Scripture pushes the diagnosis one level back. Demagogism is the political shape of a more basic theological move: the exaltation of a created self into a place that is not its own. Isaiah hears it as a soliloquy in the heart of the king of Babylon: "And you said in your heart, I will ascend into heaven, I will exalt my throne above the stars of God; and I will sit on the mount of congregation, in the uttermost parts of the north; I will ascend above the heights of the clouds; I will make myself like the Most High" (Is 14:13-14).
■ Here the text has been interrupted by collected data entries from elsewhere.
(** C17: let at least three entries of the span table be unused and the new size be at most 2^60.
    [realloc] copies the old contents to a block that meets neither the old block nor any other
    live one, keeps the bytes of every live block, and releases the old block: afterwards the new
    block and the other live ones account for all memory in use ([accounted]), and the pages of
    an old block above the size classes are free.  It ends the process only when the page heap has no
    run of the pages needed and cannot grow by them. *)
Theorem realloc_preserves ps st live cur n b size : hist_inv ps (st, live) -> live !! n = Some b -> 0 <= size <= LAYOUT_MAX -> valid_p ps cur ->
  spans_bump (mc (central st)) + 2 < MAX_SPANS ->
  (realloc st cur (b_ptr b) (b_size b) size (b_align b) = Exit 2 /\ exhausted st (pages_for (Z.max size (b_align b)))) \/
  exists st' a, realloc st cur (b_ptr b) (b_size b) size (b_align b) = Ok (st', a) /\ hist_inv ps (st', mkBlock a size (b_align b) :: delete n live) /\
    apart (a, size) (b_ptr b, b_size b) /\
    (forall j, 0 <= j < Z.min (b_size b) size -> memory st' (a + j) = memory st (b_ptr b + j)) /\
    (forall b' j, b' ∈ live -> 0 <= j < b_size b' -> memory st' (b_ptr b' + j) = memory st (b_ptr b' + j)) /\
    accounted st' (mkBlock a size (b_align b) :: delete n live) /\ pages_back st' b.
Proof.
  intros (Hh & Hal & Hlen) Hn Hs Hcur Hbm. cbn [fst snd] in *. destruct (proj1 (Forall_forall _ _) Hal b (list_elem_of_lookup_2 _ _ _ Hn)) as (_ & k & Hk & Ek). rewrite <- Hlen in Hcur.
  destruct (realloc_ok st live cur n b size k Hh Hn Ek ltac:(done) Hcur Hbm) as [?|(st1 & st' & a & _ & Hh1 & E & Hh' & Hm & Hl & Hpb)]; rewrite Ek in *; [by left|right]. exists st', a.
  assert (0 <= size /\ exists k', 0 <= k' <= 60 /\ 2 ^ k = 2 ^ k') as Hnew by (split; [lia|by exists k]).
  destruct (holds_sound _ _ Hh1) as [Hap _ _]; [by constructor|].
  assert (forall b', b' ∈ live -> apart (a, size) (b_ptr b', b_size b')) as Hnb.
  { intros b' (i & Hi)%list_elem_of_lookup_1. exact (Hap 0%nat (S i) _ b' eq_refl Hi ltac:(done)). }
  split_and!; [done| |by eapply Hnb, list_elem_of_lookup_2| | |by apply holds_accounted|done].
  - split_and!; [done|constructor; [done|by apply Forall_delete]|cbn; congruence].
  - intros j Hj. rewrite Hm. unfold copy_bytes. rewrite decide_True by lia. f_equal. lia.
  - intros b' j Hb' Hj. rewrite Hm. apply copy_outside. destruct (Hnb b' Hb') as [H|H]; cbn [fst snd] in H; lia.
Qed.

Lemma realloc_preserves_witness : exists st live,
  (realloc st (Some 0%nat) (2 ^ 22) 100 5000 8 = Exit 2 /\ exhausted st (pages_for (Z.max 5000 8))) \/
  exists st' a, realloc st (Some 0%nat) (2 ^ 22) 100 5000 8 = Ok (st', a) /\ hist_inv 1 (st', mkBlock a 5000 8 :: delete 0%nat live) /\
    apart (a, 5000) (2 ^ 22, 100) /\
    (forall j, 0 <= j < Z.min 100 5000 -> memory st' (a + j) = memory st (2 ^ 22 + j)) /\
    (forall b' j, b' ∈ live -> 0 <= j < b_size b' -> memory st' (b_ptr b' + j) = memory st (b_ptr b' + j)) /\
    accounted st' (mkBlock a 5000 8 :: delete 0%nat live) /\ pages_back st' (mkBlock (2 ^ 22) 100 8).
Proof.
  destruct first_block_ok as (st & Hi & Hb). exists st, [mkBlock (2 ^ 22) 100 8].
  apply (realloc_preserves 1 st [mkBlock (2 ^ 22) 100 8] (Some 0%nat) 0 (mkBlock (2 ^ 22) 100 8) 5000);
    [exact Hi|reflexivity|unfold LAYOUT_MAX; lia|intros P [= <-]; lia|rewrite Hb; reflexivity].
Defined.

(** [mcache_flush] leaves the P's cache empty and every other P's as it was, and keeps all
    live blocks. *)
Theorem mcache_flush_empties ps st live P : hist_inv ps (st, live) -> (P < ps)%nat ->
  exists st', mcache_flush st P = Ok st' /\ hist_inv ps (st', live) /\ memory st' = memory st /\
    (forall class, 1 <= class < NUM_SIZE_CLASSES -> entry (mcaches st') P class = Some NIL_SPAN) /\
    (forall Q class, Q <> P -> entry (mcaches st') Q class = entry (mcaches st) Q class).
Proof.
  intros (Hh & Hal & Hlen) HP. cbn [fst snd] in *. rewrite <- Hlen in HP.
  destruct (flush_loop_ok live P 67 st 1 Hh HP ltac:(lia) ltac:(unfold NUM_SIZE_CLASSES; lia)) as (st' & E & Hh' & Q & Hz & Hoth). exists st'.
  split_and!; [done| |apply Q|intros class Hc; apply Hz; unfold NUM_SIZE_CLASSES in Hc; lia|intros R class HR; apply Hoth; by left].
  split_and!; [done|done|]. cbn. rewrite (qu_caches _ _ _ Q). done.
Qed.

Lemma mcache_flush_empties_witness : exists st live st', mcache_flush st 0 = Ok st' /\ hist_inv 1 (st', live) /\ memory st' = memory st /\
    (forall class, 1 <= class < NUM_SIZE_CLASSES -> entry (mcaches st') 0 class = Some NIL_SPAN) /\
    (forall Q class, Q <> 0%nat -> entry (mcaches st') Q class = entry (mcaches st) Q class).
Proof. destruct first_block_ok as (st & Hi & _). exists st, [mkBlock (2 ^ 22) 100 8]. apply (mcache_flush_empties 1); [exact Hi|lia]. Defined.

(** [heap::free(ptr, size)] passes alignment 8 to the router: a block allocated with an alignment of
    two pages keeps one of its two pages for ever. *)
Theorem heap_free_drops_alignment :
  (p ← of_option (new (2 ^ 22) 1 2);
   c ← mcentral_init (fun _ => Some 4096) (mkCentral mcentral_new (mkMheap (Some p) true)) (2 ^ 22);
   '(st, a) ← alloc_masked_raw (mkMalloc c true [mcache_new] 0 0 (fun _ => 0)) (Some 0%nat) 100 16384;
   st ← heap_free st a 100;
   sys_bytes (heap (central st))) = Ok 8192.
Proof. vm_compute. reflexivity. Qed.
(** A step that works on the slot of residue [j]. *)
Lemma inv_change j i st i' st' sl' r' th' s' g' :
  0 <= j < N -> G j = (i, st) ->
  (forall tid' w, tid' <> tid -> st <> Writing tid' w /\ st <> Reading tid' w) ->
  (st = Free -> i < tail r') -> (st = Full -> i < head r') ->
  moved N j H T (head r') (tail r') (sent c) s' (got c) g' ->
  cap_mask r' = cap_mask (ring c) -> slots r' = <[Z.to_nat j := sl']> (slots (ring c)) ->
  head r' <= tail r' <= head r' + N -> i' mod N = j -> slot_ok N (head r') (tail r') s' g' i' st' sl' ->
  thread_ok N (head r') (tail r') s' (upd_ghost G j (i', st')) tid th' ->
  Forall (fun p => 0 <= p.1 < head r' /\ sent_at s' p.1 = Some p.2) g' -> base.NoDup g'.*1 ->
  inv N (upd_ghost G j (i', st')) (mkConfig r' (<[tid := th']> (threads c)) s' g').
Proof.
  intros Hj HG Hown Hfree Hfull M Hmask Hslots Hle Hi' Hok' Hth' Hgot Honce.
  pose proof cap_bounds as HN. pose proof (iv_order _ _ _ I) as Ho. pose proof (iv_window _ _ _ I) as Hwin. pose proof (iv_sent _ _ _ I) as Hs.
  split; cbn [ring threads sent got]; try done.
  - apply I.
  - rewrite Hmask. apply I.
  - rewrite Hslots, zlen_insert. apply I.
  - destruct (mv_head _ _ _ _ _ _ _ _ _ _ M) as [?|[? _]]; lia.
  - lia.
  - destruct (mv_tail _ _ _ _ _ _ _ _ _ _ M) as [[? ->]|(? & _ & v & ->)]; [lia|]. unfold zlen in *. rewrite length_app. cbn. lia.
  - intros k Hk. rewrite Hslots. pose proof (iv_slots _ _ _ I) as Hz. rewrite idx_insert by lia. unfold upd_ghost.
    destruct (decide (k = j)) as [->|Hne]; [rewrite decide_True by done; by exists sl'|rewrite decide_False by done].
    destruct (iv_slot _ _ _ I k Hk) as (sl & E & Hm & Hok). exists sl. split; [done|]. split; [done|].
    eapply slot_frame; [lia|exact M|done|done|congruence|done].
  - intros tid' th1 Hl. apply list_lookup_insert_Some in Hl as [(<- & <- & _)|[Hne Hl]]; [done|].
    eapply thread_frame; [lia|exact M|done|exact HG|by apply not_eq_sym|intros w; by apply Hown, not_eq_sym|done|done| |by apply (iv_thread _ _ _ I)].
    intros t v ->. destruct (iv_thread _ _ _ I _ _ Hl) as (_ & Hg & _). destruct (slot_of_ticket t _ Hg) as (sl & _ & _ & Hso). cbn in Hso. lia.
Qed.

Context (Hb : tail (ring c) < 2 ^ 62).

Lemma slot_any i : exists sl, slot_at (ring c) i = Some sl /\ exists t st, t mod N = i mod N /\ G (i mod N) = (t, st) /\
  slot_ok N H T (sent c) (got c) t st sl /\ 0 <= seq sl < 2 ^ 63.
Proof.
  destruct (iv_slot _ _ _ I (i mod N) (residue i)) as (sl & Hs & Hm & Hok). exists sl. split.
  - unfold slot_at. rewrite (iv_mask _ _ _ I), (land_mask N) by (destruct (iv_cap _ _ _ I) as (k & ? & ?); exists k; split; [lia|done]). done.
  - destruct (G (i mod N)) as [t st] eqn:E. exists t, st. split; [done|]. split; [done|]. split; [done|].
    pose proof (iv_order _ _ _ I). pose proof cap_bounds. destruct st; cbn in Hok; lia.
Qed.

Lemma diff_small a b : 0 <= a < 2 ^ 63 -> 0 <= b < 2 ^ 63 -> as_isize (a -! b) = a - b.
Proof. intros Ha Hb'. rewrite <- (wrap64_small a), <- (wrap64_small b) by lia. rewrite isize_diff by (rewrite ?wrap64_small by lia; lia). rewrite ?wrap64_small by lia. done. Qed.

(** Two tickets of the same slot are a multiple of [N >= 2] apart. *)
Lemma no_neighbour t : (t + 1) mod N <> t mod N.
Proof.
  pose proof cap_bounds as HN. intros E. pose proof (Z.div_mod (t + 1) N ltac:(lia)). pose proof (Z.div_mod t N ltac:(lia)).
  assert (N * ((t + 1) / N - t / N) = 1) by lia. assert (0 < (t + 1) / N - t / N) by nia. nia.
Qed.

Lemma send_seq_ok v t spurious : th = SendSeq v t ->
  exists th', thread_step (ring c) th (Go spurious) = Some (ring c, th', [], []) /\ thread_ok N H T (sent c) G tid th'.
Proof.
  intros ->. pose proof (iv_thread _ _ _ I _ _ Hth) as Ht. cbn [thread_ok] in Ht. cbn [thread_step].
  destruct (slot_any t) as (sl & -> & i & st & Hm & HG & Hok & Hseq). cbn [mbind option_bind]. rewrite diff_small by lia.
  eexists. split; [done|]. case_decide as E; [|by case_decide]. split; [lia|]. intros ->. rewrite HG.
  destruct st as [|w b| |w b]; cbn [slot_ok] in Hok.
  - destruct Hok as [Es _]. do 2 f_equal. lia.
  - lia.
  - destruct Hok as [Es _]. destruct (no_neighbour i). by replace (i + 1) with T by lia.
  - destruct Hok as [Es _]. destruct (no_neighbour i). by replace (i + 1) with T by lia.
Qed.

Lemma recv_seq_ok h spurious : th = RecvSeq h ->
  exists th', thread_step (ring c) th (Go spurious) = Some (ring c, th', [], []) /\ thread_ok N H T (sent c) G tid th'.
Proof.
  intros ->. pose proof (iv_thread _ _ _ I _ _ Hth) as Ht. cbn [thread_ok] in Ht. cbn [thread_step].
  pose proof (iv_order _ _ _ I) as Ho. pose proof (iv_window _ _ _ I) as Hwin.
  destruct (slot_any h) as (sl & -> & i & st & Hm & HG & Hok & Hseq). cbn [mbind option_bind].
  rewrite (add64_small h 1), diff_small by lia. eexists. split; [done|]. case_decide as E; [|by case_decide].
  split; [lia|]. intros ->. rewrite HG. destruct st as [|w b| |w b]; cbn [slot_ok] in Hok.
  - destruct Hok as [Es _]. destruct (no_neighbour H). by replace (H + 1) with i by lia.
  - destruct Hok as [Es _]. destruct (no_neighbour H). by replace (H + 1) with i by lia.
  - destruct Hok as [Es _]. do 2 f_equal. lia.
  - lia.
Qed.

(** The invariant survives the step, which advances the counters by at most one. *)
Definition step_good (a : action V) : Prop :=
  exists r' th' s' g' G', thread_step (ring c) th a = Some (r', th', s', g') /\ tail r' <= T + 1 /\
    inv N G' (mkConfig r' (<[tid := th']> (threads c)) (sent c ++ s') (got c ++ g')).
Five "I will"s in two verses. The serpent's offer in the garden is the same offer in shorter form — "You⁺ will not surely die" (Ge 3:4) — flattering the hearer into a self-promotion the Creator did not authorize. Paul gathers the line into the eschatological figure of the man of lawlessness, "he who opposes and exalts himself against all that is called God or that is worshiped; so that he sits in the temple of God, setting himself forth as God" (2Th 2:4); the mystery, he adds, is already at work (2Th 2:7). The demagogue at the gate and the demagogue on the judgment seat are localized rehearsals of the same ascent.

The biblical tally on the practice is consistent. Absalom is dropped from his mule and pierced through the heart in the oak. Pilate keeps his title for one trial cycle. The verdict that controls both stories is the verdict the crowd cannot give and cannot revoke.